The autophotographic images in this work depict the connection between mother and daughter. This connection comprises intensities and affects that resonate through movement. The desire to connect folds these intensities and affects into movement and towards ‘matter’ as momentary enactments, modalities of subjectivity, for instance, in bodily and facial expressions (Guattari 1995; Braidotti 2005/2006; Barad 2003). The purpose of this work is to enable us to consider the maternal as a ‘sphere’ in which the desire to connect is explicit, and enables movement between separation and connection. I employ Bracha L. Ettinger’s (2006) concept of ‘encounter-event’ to create an understanding of motherhood as a sphere for this significant affective relationality. Erin Manning’s (2013) theorization of movement is also utilized to help to make sense of how the various ‘shifting perspectives of one’s being’ take place in such encounters; in other words, how these temporary identifications and subjective formations occur and become possible. This is to understand these human and non-human processes relationally, constantly creating us as more than one. These maternal encounter-events subjectivize us within processes that occur beyond traditional developmental narratives. According to Ettinger, we cannot talk about the development of subjects, since we are always in the process of transformation and co-production as we are (separately) connected to one another, and to our mother-as-the-other, being born, that is, of a female body (Ettinger 2006, p. 4, 123).

In this co-production, ‘the maternal’ denotes neither motherhood nor becoming or being a mother; instead, the maternal is the ‘in-between’ connection in which the subject is perceived as attuned and transformingly connected to an adult female subject (Kristeva 1985; Ettinger 1992, 2006, 2009). ‘Subject’ is constantly and differently formed in relation to others. In the early stages, this occurs in relation to the mother, since bodily functions are shared with the mother as the separate other. Mother-as-the-other is therefore part of our embodied historical subjectivity, which is constantly changing. This enables us to consider the maternal as a ‘sphere’ that is able to ‘embrace’ and ‘nurture’ these connections in everyday encounters. Hence, femaleness does not denote femininity or womanhood as gendered identity; rather, it signifies a process that is both actively embodied and metaphorical. Motherhood is the multitude of elements in this process, producing collective pre-subjective images, points of reference, and enactments. These are the images we keep generating. They become arrangements and dispositions that are recognisable as feminine or masculine, but always in their ‘mattering’ depend on momentary arrangements and the various events in which they emerge (Braidotti 2006; Ettinger 2005, 2006; Massumi 2006). As the maternal relational ‘sphere’ fosters sustainable ways of being and becoming, it also endorses femaleness as a fundamental element of identity construction, regardless of one’s sex.
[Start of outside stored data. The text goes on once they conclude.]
(** * Threshold selection and risk routing

    A shallow embedding of [examples/accuracy_threshold_script.py]: the
    metrics evaluator ([metrics_at_threshold]), the threshold sweep
    ([threshold_sweep]), the selector ([pick_threshold]), the band
    constructor ([make_t1_t2]) and the router ([route_with_t1_t2]).

    Modelling choices.
    - A finite Python [float] is the rational number it denotes, a value of
      [Q]; comparisons of floats are comparisons of rationals.  NaN and the
      infinities are outside the model.
    - Every floating-point operation returns the rounding of its exact
      result.  The program takes the rounding [rnd] as a parameter; the
      general theorems assume the laws [Rounding rnd], which hold for
      IEEE 754 binary64 ([rnd64]: round to nearest, ties to even, with
      subnormals; overflow is outside the model) and for exact arithmetic
      ([rnd_exact]).  Concrete runs are evaluated with [rnd64], which is
      compared with the kernel's hardware floats in [Hardware].
    - Python [int] is [Z]; a numpy array is a list; a raised exception is the
      [Raise] case of [result].  An array is assumed to fit in memory: the
      size check of [np.arange] is modelled, a failed allocation is not.
    - A [DataFrame] is its column index and its list of rows. *)

From Stdlib Require Import ZArith QArith Qround Qabs Qpower Qreduction Qminmax.
From Stdlib Require Import List Bool String Sorted Lia Lqa Morphisms.
From Stdlib Require DecimalString.
From Stdlib Require Floats Uint63.
Import ListNotations.
Open Scope Q_scope.

(** * Part I: the model *)

(** ** Exceptions *)

Inductive PyError : Type :=
| ValueError (msg : string)
| KeyError (key : string)
| IndexError (msg : string)
| ZeroDivisionError (msg : string).

(** The class name of an exception, as [type(e).__name__]. *)
Definition exn_name (e : PyError) : string :=
  match e with
  | ValueError _ => "ValueError"
  | KeyError _ => "KeyError"
  | IndexError _ => "IndexError"
  | ZeroDivisionError _ => "ZeroDivisionError"
  end.

Inductive result (A : Type) : Type :=
| Ok (a : A)
| Raise (e : PyError).

Arguments Ok {A} a.
Arguments Raise {A} e.

Definition bind {A B : Type} (c : result A) (k : A -> result B) : result B :=
  match c with
  | Ok a => k a
  | Raise e => Raise e
  end.

Notation "x <- c ;; k" := (bind c (fun x => k))
  (at level 61, c at next level, right associativity).

Fixpoint mapM {A B : Type} (f : A -> result B) (l : list A) : result (list B) :=
  match l with
  | [] => Ok []
  | x :: l' => y <- f x ;; ys <- mapM f l' ;; Ok (y :: ys)
  end.

(** ** Floating point *)

(** Round to the nearest integer, ties to even ([np.rint], and the last step
    of every binary64 operation). *)
Definition round_even (x : Q) : Z :=
  let f := Qfloor x in
  match Qcompare (x - inject_Z f) (1#2) with
  | Lt => f
  | Gt => (f + 1)%Z
  | Eq => if Z.even f then f else (f + 1)%Z
  end.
The text on the video work

  1. We are all connected to the female ‘other’ as we grow within attuned to our mothers … thus, we are all attuned, reattuned, transformed, transconnected, transformingly connected to a female, adult female subject, femaleness….
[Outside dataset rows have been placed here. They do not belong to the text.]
Lemma lookup_filter_other key other props :
  jsstring_eqb other key = false ->
  lookup key (filter (fun kv => negb (jsstring_eqb (fst kv) other)) props)
  = lookup key props.
Proof.
  intros Hne. induction props as [|[k v] props IH]; simpl; [reflexivity|].
  destruct (jsstring_eqb_spec k other) as [->|Hk]; simpl.
  - now rewrite Hne.
  - now rewrite IH.
Qed.

Lemma withRole_sameFields r m : sameFields (withRole r m) m.
Proof.
  destruct m as [| | b | n | s | l | props]; try (split; reflexivity).
  unfold sameFields, withRole, field.
  destruct r as [v|]; simpl; now rewrite !lookup_filter_other.
Qed.

Lemma returned_CmjToPlatoText elements console :
  returned (CmjToPlatoText (JsArray elements) console)
  = Normal (flat_map entryText elements).
Proof.
  unfold CmjToPlatoText; simpl.
  now rewrite forEach_CmjToPlatoText_each.
Qed.

(** C9. Two arrays of equal length whose entries agree, position by
    position, on the [name] and the [content] field make [CmjToPlatoText]
    return the same string, whatever else the entries hold and whatever the
    console held. In particular setting, replacing or deleting the [role]
    of any entries ([edit] chooses per entry) does not change the string. *)
Theorem role_noninterference :
  (forall (elements elements' : list JsValue) (console console' : Console),
      Forall2 sameFields elements elements' ->
      returned (CmjToPlatoText (JsArray elements) console)
      = returned (CmjToPlatoText (JsArray elements') console'))
  /\ (forall (edit : JsValue -> option JsValue) (elements : list JsValue)
             (console console' : Console),
         returned (CmjToPlatoText
                     (JsArray (map (fun m => withRole (edit m) m) elements))
                     console)
         = returned (CmjToPlatoText (JsArray elements) console')).
Proof.
  assert (H : forall elements elements' : list JsValue,
             Forall2 sameFields elements elements' ->
             flat_map entryText elements = flat_map entryText elements').
  { induction 1 as [|m m' l l' Hm _ IH]; simpl; [reflexivity|].
    now rewrite (entryText_sameFields _ _ Hm), IH. }
  split.
  - intros elements elements' console console' Hsame.
    rewrite !returned_CmjToPlatoText. f_equal. now apply H.
  - intros edit elements console console'.
    rewrite !returned_CmjToPlatoText. f_equal. apply H.
    induction elements as [|m l IH]; simpl; constructor; auto.
    apply withRole_sameFields.
Qed.

(** An entry with a role and the same entry without one, next to an entry
    that is skipped on both sides. *)
Lemma role_noninterference_witness :
  Forall2 sameFields [bobWithRole; JsNull] [bobWithoutRole; JsBoolean true]
  /\ returned (CmjToPlatoText (JsArray [bobWithRole; JsNull]) [])
     = returned (CmjToPlatoText (JsArray [bobWithoutRole; JsBoolean true]) []).
Proof.
  assert (H : Forall2 sameFields [bobWithRole; JsNull]
                [bobWithoutRole; JsBoolean true]).
  { repeat constructor. }
  split; [exact H|].
  exact (proj1 role_noninterference _ _ [] [] H).
Defined.

(** ** The matcher on a block it is meant for *)

(** A greedy quantifier takes the whole run [t] when the text after it does
    not continue the run and the continuation accepts there. *)
Lemma repeatMatcher_greedy_run p t s k res : forall min,
  forallb p t = true -> min <= length t ->
  match s with c :: _ => p c = false | [] => True end ->
  k s = Some res ->
  repeatMatcher p true min (t ++ s) k = Some res.
Proof.
  induction t as [|c t IH]; intros min Hp Hmin Hs Hk; simpl in *.
  - assert (min = 0) as -> by lia. simpl.
    destruct s as [|c s]; simpl in *; [exact Hk|]. now rewrite Hs.
  - apply andb_true_iff in Hp. destruct Hp as [Hc Hp]. rewrite Hc.
    destruct min as [|min].
    + now rewrite (IH 0 Hp (Nat.le_0_l _) Hs Hk).
    + apply IH; auto. lia.
Qed.

(** A lazy quantifier stops at the first place where the continuation
    accepts. *)
Lemma repeatMatcher_lazy_first p t s k res :
  forallb p t = true ->
  (forall t1 t2, t = t1 ++ t2 -> t2 <> [] -> k (t2 ++ s) = None) ->
  k s = Some res ->
  repeatMatcher p false 0 (t ++ s) k = Some res.
Proof.
  induction t as [|c t IH]; intros Hp Hfail Hk; simpl in *.
  - destruct s; simpl; now rewrite Hk.
  - apply andb_true_iff in Hp. destruct Hp as [Hc Hp].
    assert (Hhere : k (c :: t ++ s) = None)
      by (apply (Hfail [] (c :: t) eq_refl); discriminate).
    rewrite Hhere, Hc. apply IH; auto.
    intros t1 t2 -> Ht2. now apply (Hfail (c :: t1) t2).
Qed.

Lemma hasBlankLine_suffix t1 t2 :
  hasBlankLine (t1 ++ t2) = false -> hasBlankLine t2 = false.
Proof.
  induction t1 as [|c t1 IH]; simpl; [auto|].
  destruct (t1 ++ t2) eqn:E; intros H.
  - apply app_eq_nil in E. destruct E as [_ ->]. reflexivity.
  - apply orb_false_iff in H. apply IH, H.
Qed.

(** The block pattern on the text of one entry followed by anything: the
    match is the entry, the groups are its two parts. *)
Lemma blockPattern_entry label body a u v b tail :
  label <> [] -> forallb isLabelChar label = true ->
  body = a :: u -> isWhiteSpace a = false ->
  body = v ++ [b] -> isWhiteSpace b = false ->
  hasBlankLine body = false ->
  matchAt blockPattern
    (label ++ 58%N :: 32%N :: body ++ LF :: LF :: tail)
  = Some (mkState tail [(2, body); (1, label)]).
Proof.
  intros Hne Hlab Ha Hwa Hb Hwb Hblank.
  unfold matchAt, blockPattern, Chr. cbn [matcher rest caps].
  apply repeatMatcher_greedy_run; auto.
  { destruct label; [congruence | simpl; lia]. }
  rewrite N.eqb_refl.
  apply (repeatMatcher_greedy_run isWhiteSpace [32%N]
           (body ++ LF :: LF :: tail));
    [reflexivity | simpl; lia | rewrite Ha; exact Hwa |].
  apply repeatMatcher_lazy_first.
  - now apply forallb_forall.
  - intros t1 [|c t2] E Hne2; [congruence|]. cbn [app].
    destruct (N.eqb_spec LF c) as [<-|Hc]; [|reflexivity].
    destruct t2 as [|d t2].
    + rewrite Hb in E. apply app_inj_tail in E. destruct E as [_ ->].
      discriminate.
    + cbn [app]. destruct (N.eqb_spec LF d) as [<-|Hd]; [|reflexivity].
      rewrite E in Hblank. apply hasBlankLine_suffix in Hblank.
      discriminate.
  - rewrite !N.eqb_refl.
    now rewrite (firstn_consumed body), (firstn_consumed label).
Qed.

Lemma skipn_length_app (pre s : jsstring) : skipn (length pre) (pre ++ s) = s.
Proof. induction pre; simpl; auto. Qed.

(** [exec] on a text whose next block, at [lastIndex], is an entry. *)
Lemma exec_entry pre label body a u v b tail :
  label <> [] -> forallb isLabelChar label = true ->
  body = a :: u -> isWhiteSpace a = false ->
  body = v ++ [b] -> isWhiteSpace b = false ->
  hasBlankLine body = false ->
  exec (mkRegExp blockPattern (length pre))
    (pre ++ (label ++ 58%N :: 32%N :: body ++ LF :: LF :: tail))
  = (mkRegExp blockPattern
       (length (pre ++ (label ++ 58%N :: 32%N :: body ++ [LF; LF]))),
     Some (mkMatch (length pre) [(2, body); (1, label)])).
Proof.
  intros Hne Hlab Ha Hwa Hb Hwb Hblank. unfold exec. cbn [lastIndex source].
  destruct (Nat.ltb_spec (length (pre ++ (label ++ 58%N :: 32%N :: body
                                            ++ LF :: LF :: tail)))
              (length pre)) as [Hlt|_].
  { rewrite length_app in Hlt. lia. }
  rewrite skipn_length_app.
  destruct (label ++ 58%N :: 32%N :: body ++ LF :: LF :: tail) as [|c s] eqn:E.
  { destruct label; discriminate. }
  cbn [searchFrom]. rewrite <- E.
  rewrite (blockPattern_entry label body a u v b tail) by assumption.
  cbn [rest caps]. do 2 f_equal.
  rewrite !length_app. cbn [length]. rewrite !length_app. cbn [length]. lia.
Qed.

Lemma wellFormedBlock_inv block :
  wellFormedBlock block = true ->
  exists a u v b,
    fst block <> [] /\ forallb isLabelChar (fst block) = true
    /\ snd block = a :: u /\ isWhiteSpace a = false
    /\ snd block = v ++ [b] /\ isWhiteSpace b = false
    /\ hasBlankLine (snd block) = false.
Proof.
  unfold wellFormedBlock.
  rewrite !andb_true_iff, !negb_true_iff, !jsstring_eqb_neq, jsstring_eqb_eq.
  intros [[[[Hne Hlab] Hbody] Htrim] Hblank].
  destruct (trim_shape (snd block))
    as [E | (a & u & b & v & E1 & Ha & E2 & Hb)]; rewrite Htrim in *;
    [congruence|].
  exists a, u, v, b. repeat split; auto.
Qed.

(** ** The round trip through platoText *)

Lemma blockText_tail label body (tail : jsstring) :
  blockText (label, body) ++ tail
  = label ++ 58%N :: 32%N :: body ++ LF :: LF :: tail.
Proof.
  unfold blockText. cbn [fst snd]. rewrite <- app_assoc. f_equal.
  change (js ": ") with [58%N; 32%N]. cbn [app]. do 2 f_equal.
  now rewrite <- app_assoc.
Qed.

(** The extractor reads a text made of well-formed blocks back as those
    blocks, wherever in the input the text starts. *)
Lemma textBlocks_wellFormed blocks : forall pre fuel,
  forallb wellFormedBlock blocks = true ->
  length (flat_map blockText blocks) < fuel ->
  textBlocks fuel (pre ++ flat_map blockText blocks)
    (mkRegExp blockPattern (length pre))
  = blocks.
Proof.
  induction blocks as [|[label body] blocks IH]; intros pre [|fuel] Hok Hfuel;
    try (simpl in Hfuel; lia).
  - cbn [flat_map textBlocks]. unfold exec. cbn [lastIndex source].
    rewrite app_nil_r, skipn_all, Nat.ltb_irrefl. reflexivity.
  - cbn [forallb] in Hok. apply andb_true_iff in Hok. destruct Hok as [Hb Hok].
    destruct (wellFormedBlock_inv _ Hb)
      as (a & u & v & b & Hne & Hlab & Ha & Hwa & Hv & Hwb & Hblank).
    cbn [fst snd] in *. cbn [flat_map] in *.
    set (tail := flat_map blockText blocks) in *.
    rewrite blockText_tail in *.
    cbn [textBlocks].
    rewrite (exec_entry pre label body a u v b tail) by assumption.
    cbn [group capture groups Nat.eqb stringData]. f_equal.
    replace (pre ++ label ++ 58%N :: 32%N :: body ++ LF :: LF :: tail)
      with ((pre ++ label ++ 58%N :: 32%N :: body ++ [LF; LF]) ++ tail).
    + apply IH; [exact Hok|].
      rewrite !length_app in Hfuel. cbn [length] in Hfuel.
      rewrite !length_app in Hfuel. cbn [length] in Hfuel. lia.
    + rewrite <- app_assoc. f_equal. rewrite <- app_assoc. f_equal.
      cbn [app]. do 2 f_equal. now rewrite <- app_assoc.
Qed.

Lemma blocksOf_wellFormed blocks :
  forallb wellFormedBlock blocks = true ->
  blocksOf (flat_map blockText blocks) = blocks.
Proof.
  intros Hok. unfold blocksOf.
  apply (textBlocks_wellFormed blocks [] _ Hok (Nat.lt_succ_diag_r _)).
Qed.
  2. ‘This [connection] is a trail of separation-in-jointness, which is not incision [nor] a trace of a lost object’ … but a movement that ebbs, flows and enables ‘the co-emergence and co-fading of I and non-I’ (Ettinger 2006, p. 123, 4).

  3. The movement is the uniting force between the ‘self’ and the ‘other’, the one and the many, in this encounter-event … making the movement a temporary ‘nest’ for an affective attunement (Manning 2013, p. 7).

  4. To be able to translate the affects of the event conveyed by the movement requires affective attuning to the other … and reaching towards interpersonal and shared experiences….

  5. Attunement follows within the movement, its whirls and twirls, since the movement ‘gathers together’ the atmospheres, feelings and reactions of the event (Ettinger 2006; Manning 2013).

  6. This is to trace the affects and intensities attached to the movement into an encounter-event, forming a momentary bond between a daughter and a mother-as-the-other.

  7. ‘The maternal subject work inside the so called inspiration […] there is […] human capacity to transconnect to other psychic mind, to reattune to one another […] this capacity to transconnect affectively, through affects, through phantasmatic phases is that human shape that we are from the beginning’ (Ettinger 2012).

Acknowledgements

For the ever-moving and never-ending data, I thank my beloved daughter Oona.

Competing Interests

The author has no competing interests to declare.